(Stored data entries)
══════════════════════════════

(** Login with a token that cannot be read back: the token is written and
    acknowledged, then the error escapes. *)
Lemma onLogin_throws h e :
  platformId (env h) = Browser ->
  token (app h) <> [] ->
  fst (Guarded.getToken (logged_in (token (app h)) h)) = Throw e ->
  onLogin h = (Throw e, logged_in (token (app h)) h).
Proof.
  intros Hb Hne Ht. rewrite onLogin_unfold by assumption.
  unfold bind at 1.
  rewrite (updateIframeUrls_throw _ e); auto.
Qed.

(** C7 fails for a token with a stray ['%']: it is written to the jar and
    acknowledged, then reading it back raises, so no URL is composed and
    the field keeps the token.  An empty field does nothing. *)
Theorem onLogin_with_percent_token :
  let h := typing (lit "100%") (browser_host []) in
  onLogin h = (Throw URIError, logged_in (lit "100%") h)
  /\ cookies (env (logged_in (lit "100%") h)) = [(TOKEN_KEY, lit "100%")]
  /\ token (app (logged_in (lit "100%") h)) = lit "100%"
  /\ patientIframeUrl (app (logged_in (lit "100%") h)) = None
  /\ staffIframeUrl (app (logged_in (lit "100%") h)) = None
  /\ onLogin (browser_host []) = (Ok tt, browser_host []).
Proof. repeat split. Qed.

(** C6 fails once a token the store cannot read back is in the jar, as it
    is after a login with the token ["%"]: the patient frame is shown,
    [togglePatientIframe] raises, the frame URL is not composed and no send
    is scheduled.  Hiding the frame again flips the flag and nothing else. *)
Theorem toggle_with_unreadable_token :
  let h := snd (onLogin (typing (lit "%") (browser_host []))) in
  cookies (env h) = [(TOKEN_KEY, lit "%")]
  /\ visible Patient h = false
  /\ toggle Patient h = (Throw URIError, flipped Patient h)
  /\ visible Patient (flipped Patient h) = true
  /\ patientIframeUrl (app (flipped Patient h)) = None
  /\ timers (env (flipped Patient h)) = []
  /\ toggle Patient (flipped Patient h)
     = (Ok tt, flipped Patient (flipped Patient h)).
Proof. repeat split. Qed.

(** *** Tokens that do survive the store *)

Lemma take_until_absent sep s :
  Forall (fun c => c <> sep) s -> take_until sep s = s.
Proof.
  induction 1 as [|c r Hc _ IH]; simpl; [reflexivity|].
  apply N.eqb_neq in Hc. rewrite Hc, IH. reflexivity.
Qed.

Lemma split_absent sep s :
  Forall (fun c => c <> sep) s -> split sep s = [s].
Proof.
  induction 1 as [|c r Hc _ IH]; simpl; [reflexivity|].
  apply N.eqb_neq in Hc. rewrite Hc, IH. reflexivity.
Qed.

Lemma decode_no_percent s :
  Forall (fun c => c <> PERCENT) s -> decodeURIComponent s = Ok s.
Proof.
  induction 1 as [|c r Hc _ IH]; simpl; [reflexivity|].
  apply N.eqb_neq in Hc. rewrite Hc, IH. reflexivity.
Qed.

Lemma strip_id p s :
  (forall c r, s = c :: r -> p c = false) ->
  (forall c r, rev s = c :: r -> p c = false) ->
  strip p s = s.
Proof.
  intros Hh Hl. unfold strip.
  assert (E1 : drop_while p s = s).
  { destruct s as [|c r]; [reflexivity|]. simpl.
    rewrite (Hh c r eq_refl). reflexivity. }
  rewrite E1.
  assert (E2 : drop_while p (rev s) = rev s).
  { destruct (rev s) as [|c r] eqn:E; [reflexivity|]. simpl.
    rewrite (Hl c r eq_refl). reflexivity. }
  rewrite E2. apply rev_involutive.
Qed.

Lemma is_wsp_white c : is_white c = false -> is_wsp c = false.
Proof.
  unfold is_white, is_wsp. intros H.
  repeat (apply orb_false_iff in H; destruct H as [H ?]).
  apply orb_false_iff. split; [assumption|].
  apply N.eqb_neq. intros ->. discriminate.
Qed.

Lemma rev_prefixed (pre t : jsstring) c r :
  rev (pre ++ t) = c :: r ->
  (t = [] /\ rev pre = c :: r) \/ (exists r', rev t = c :: r').
Proof.
  rewrite rev_app_distr. destruct (rev t) as [|x r'] eqn:E.
  - left. split; [|assumption].
    apply (f_equal (@rev N)) in E. rewrite rev_involutive in E. exact E.
  - simpl. intros H. injection H as -> _. right. eauto.
Qed.

Lemma cookie_string_cons e r :
  r <> [] ->
  cookie_string (e :: r) = entry e ++ lit "; " ++ cookie_string r.
Proof.
  destruct r as [|e' r']; [contradiction|]. reflexivity.
Qed.

Lemma cookie_string_one e : cookie_string [e] = entry e.
Proof. reflexivity. Qed.

Lemma jar_put_nonempty name value jar : jar_put name value jar <> [].
Proof.
  destruct jar as [|[n v] r]; simpl; [discriminate|].
  destruct (jseq n name); discriminate.
Qed.

Lemma split_app_sep sep a b :
  Forall (fun c => c <> sep) a ->
  split sep (a ++ sep :: b) = a :: split sep b.
Proof.
  induction 1 as [|c r Hc _ IH]; simpl.
  - rewrite N.eqb_refl. reflexivity.
  - apply N.eqb_neq in Hc. rewrite Hc, IH. reflexivity.
Qed.

Lemma drop_while_white pre s :
  Forall (fun c => is_white c = true) pre ->
  drop_while is_white (pre ++ s) = drop_while is_white s.
Proof.
  induction 1 as [|c r Hc _ IH]; simpl; [reflexivity|].
  rewrite Hc. exact IH.
Qed.

Lemma trim_leading pre s :
  Forall (fun c => is_white c = true) pre -> trim (pre ++ s) = trim s.
Proof.
  intros H. unfold trim, strip. rewrite drop_while_white by exact H.
  reflexivity.
Qed.

Lemma white_not_semicolon pre :
  Forall (fun c => is_white c = true) pre ->
  Forall (fun c => c <> SEMICOLON) pre.
Proof.
  apply Forall_impl. intros c H ->. discriminate H.
Qed.

Lemma plain_entry t :
  readable t ->
  Forall (fun c => c <> SEMICOLON /\ c <> PERCENT) (entry (TOKEN_KEY, t)).
Proof.
  intros [Hall _]. unfold entry. cbn [fst snd].
  apply Forall_app. split; [repeat constructor; discriminate|].
  constructor; [split; discriminate | exact Hall].
Qed.

Lemma trim_token t :
  readable t -> trim (entry (TOKEN_KEY, t)) = entry (TOKEN_KEY, t).
Proof.
  intros [_ Hlast]. unfold trim. apply strip_id.
  - intros c r E. injection E as <- _. reflexivity.
  - intros c r E. unfold entry in E. cbn [fst snd] in E.
    change (TOKEN_KEY ++ EQUALS :: t) with ((TOKEN_KEY ++ [EQUALS]) ++ t) in E.
    apply rev_prefixed in E. destruct E as [[_ E] | [r' E]].
    + injection E as <- _. reflexivity.
    + exact (Hlast c r' E).
Qed.

Lemma find_token_here pre t rest :
  Forall (fun c => is_white c = true) pre ->
  readable t ->
  find_token (TOKEN_KEY ++ lit "=") ((pre ++ entry (TOKEN_KEY, t)) :: rest)
  = Some t.
Proof.
  intros Hpre Ht. cbn [find_token].
  rewrite trim_leading by exact Hpre. rewrite trim_token by exact Ht.
  reflexivity.
Qed.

══════════════════════════════

Would you mind copying all of the records exactly?

RESULT:
(** Login with a token that cannot be read back: the token is written and
    acknowledged, then the error escapes. *)
Lemma onLogin_throws h e :
  platformId (env h) = Browser ->
  token (app h) <> [] ->
  fst (Guarded.getToken (logged_in (token (app h)) h)) = Throw e ->
  onLogin h = (Throw e, logged_in (token (app h)) h).
Proof.
  intros Hb Hne Ht. rewrite onLogin_unfold by assumption.
  unfold bind at 1.
  rewrite (updateIframeUrls_throw _ e); auto.
Qed.

(** C7 fails for a token with a stray ['%']: it is written to the jar and
    acknowledged, then reading it back raises, so no URL is composed and
    the field keeps the token.  An empty field does nothing. *)
Theorem onLogin_with_percent_token :
  let h := typing (lit "100%") (browser_host []) in
  onLogin h = (Throw URIError, logged_in (lit "100%") h)
  /\ cookies (env (logged_in (lit "100%") h)) = [(TOKEN_KEY, lit "100%")]
  /\ token (app (logged_in (lit "100%") h)) = lit "100%"
  /\ patientIframeUrl (app (logged_in (lit "100%") h)) = None
  /\ staffIframeUrl (app (logged_in (lit "100%") h)) = None
  /\ onLogin (browser_host []) = (Ok tt, browser_host []).
Proof. repeat split. Qed.

(** C6 fails once a token the store cannot read back is in the jar, as it
    is after a login with the token ["%"]: the patient frame is shown,
    [togglePatientIframe] raises, the frame URL is not composed and no send
    is scheduled.  Hiding the frame again flips the flag and nothing else. *)
Theorem toggle_with_unreadable_token :
  let h := snd (onLogin (typing (lit "%") (browser_host []))) in
  cookies (env h) = [(TOKEN_KEY, lit "%")]
  /\ visible Patient h = false
  /\ toggle Patient h = (Throw URIError, flipped Patient h)
  /\ visible Patient (flipped Patient h) = true
  /\ patientIframeUrl (app (flipped Patient h)) = None
  /\ timers (env (flipped Patient h)) = []
  /\ toggle Patient (flipped Patient h)
     = (Ok tt, flipped Patient (flipped Patient h)).
Proof. repeat split. Qed.

(** *** Tokens that do survive the store *)

Lemma take_until_absent sep s :
  Forall (fun c => c <> sep) s -> take_until sep s = s.
Proof.
  induction 1 as [|c r Hc _ IH]; simpl; [reflexivity|].
  apply N.eqb_neq in Hc. rewrite Hc, IH. reflexivity.
Qed.

Lemma split_absent sep s :
  Forall (fun c => c <> sep) s -> split sep s = [s].
Proof.
  induction 1 as [|c r Hc _ IH]; simpl; [reflexivity|].
  apply N.eqb_neq in Hc. rewrite Hc, IH. reflexivity.
Qed.

Lemma decode_no_percent s :
  Forall (fun c => c <> PERCENT) s -> decodeURIComponent s = Ok s.
Proof.
  induction 1 as [|c r Hc _ IH]; simpl; [reflexivity|].
  apply N.eqb_neq in Hc. rewrite Hc, IH. reflexivity.
Qed.

Lemma strip_id p s :
  (forall c r, s = c :: r -> p c = false) ->
  (forall c r, rev s = c :: r -> p c = false) ->
  strip p s = s.
Proof.
  intros Hh Hl. unfold strip.
  assert (E1 : drop_while p s = s).
  { destruct s as [|c r]; [reflexivity|]. simpl.
    rewrite (Hh c r eq_refl). reflexivity. }
  rewrite E1.
  assert (E2 : drop_while p (rev s) = rev s).
  { destruct (rev s) as [|c r] eqn:E; [reflexivity|]. simpl.
    rewrite (Hl c r eq_refl). reflexivity. }
  rewrite E2. apply rev_involutive.
Qed.

Lemma is_wsp_white c : is_white c = false -> is_wsp c = false.
Proof.
  unfold is_white, is_wsp. intros H.
  repeat (apply orb_false_iff in H; destruct H as [H ?]).
  apply orb_false_iff. split; [assumption|].
  apply N.eqb_neq. intros ->. discriminate.
Qed.

Lemma rev_prefixed (pre t : jsstring) c r :
  rev (pre ++ t) = c :: r ->
  (t = [] /\ rev pre = c :: r) \/ (exists r', rev t = c :: r').
Proof.
  rewrite rev_app_distr. destruct (rev t) as [|x r'] eqn:E.
  - left. split; [|assumption].
    apply (f_equal (@rev N)) in E. rewrite rev_involutive in E. exact E.
  - simpl. intros H. injection H as -> _. right. eauto.
Qed.

Lemma cookie_string_cons e r :
  r <> [] ->
  cookie_string (e :: r) = entry e ++ lit "; " ++ cookie_string r.
Proof.
  destruct r as [|e' r']; [contradiction|]. reflexivity.
Qed.

Lemma cookie_string_one e : cookie_string [e] = entry e.
Proof. reflexivity. Qed.

Lemma jar_put_nonempty name value jar : jar_put name value jar <> [].
Proof.
  destruct jar as [|[n v] r]; simpl; [discriminate|].
  destruct (jseq n name); discriminate.
Qed.

Lemma split_app_sep sep a b :
  Forall (fun c => c <> sep) a ->
  split sep (a ++ sep :: b) = a :: split sep b.
Proof.
  induction 1 as [|c r Hc _ IH]; simpl.
  - rewrite N.eqb_refl. reflexivity.
  - apply N.eqb_neq in Hc. rewrite Hc, IH. reflexivity.
Qed.

Lemma drop_while_white pre s :
  Forall (fun c => is_white c = true) pre ->
  drop_while is_white (pre ++ s) = drop_while is_white s.
Proof.
  induction 1 as [|c r Hc _ IH]; simpl; [reflexivity|].
  rewrite Hc. exact IH.
Qed.

Lemma trim_leading pre s :
  Forall (fun c => is_white c = true) pre -> trim (pre ++ s) = trim s.
Proof.
  intros H. unfold trim, strip. rewrite drop_while_white by exact H.
  reflexivity.
Qed.

Lemma white_not_semicolon pre :
  Forall (fun c => is_white c = true) pre ->
  Forall (fun c => c <> SEMICOLON) pre.
Proof.
  apply Forall_impl. intros c H ->. discriminate H.
Qed.

Lemma plain_entry t :
  readable t ->
  Forall (fun c => c <> SEMICOLON /\ c <> PERCENT) (entry (TOKEN_KEY, t)).
Proof.
  intros [Hall _]. unfold entry. cbn [fst snd].
  apply Forall_app. split; [repeat constructor; discriminate|].
  constructor; [split; discriminate | exact Hall].
Qed.

Lemma trim_token t :
  readable t -> trim (entry (TOKEN_KEY, t)) = entry (TOKEN_KEY, t).
Proof.
  intros [_ Hlast]. unfold trim. apply strip_id.
  - intros c r E. injection E as <- _. reflexivity.
  - intros c r E. unfold entry in E. cbn [fst snd] in E.
    change (TOKEN_KEY ++ EQUALS :: t) with ((TOKEN_KEY ++ [EQUALS]) ++ t) in E.
    apply rev_prefixed in E. destruct E as [[_ E] | [r' E]].
    + injection E as <- _. reflexivity.
    + exact (Hlast c r' E).
Qed.

Lemma find_token_here pre t rest :
  Forall (fun c => is_white c = true) pre ->
  readable t ->
  find_token (TOKEN_KEY ++ lit "=") ((pre ++ entry (TOKEN_KEY, t)) :: rest)
  = Some t.
Proof.
  intros Hpre Ht. cbn [find_token].
  rewrite trim_leading by exact Hpre. rewrite trim_token by exact Ht.
  reflexivity.
Qed.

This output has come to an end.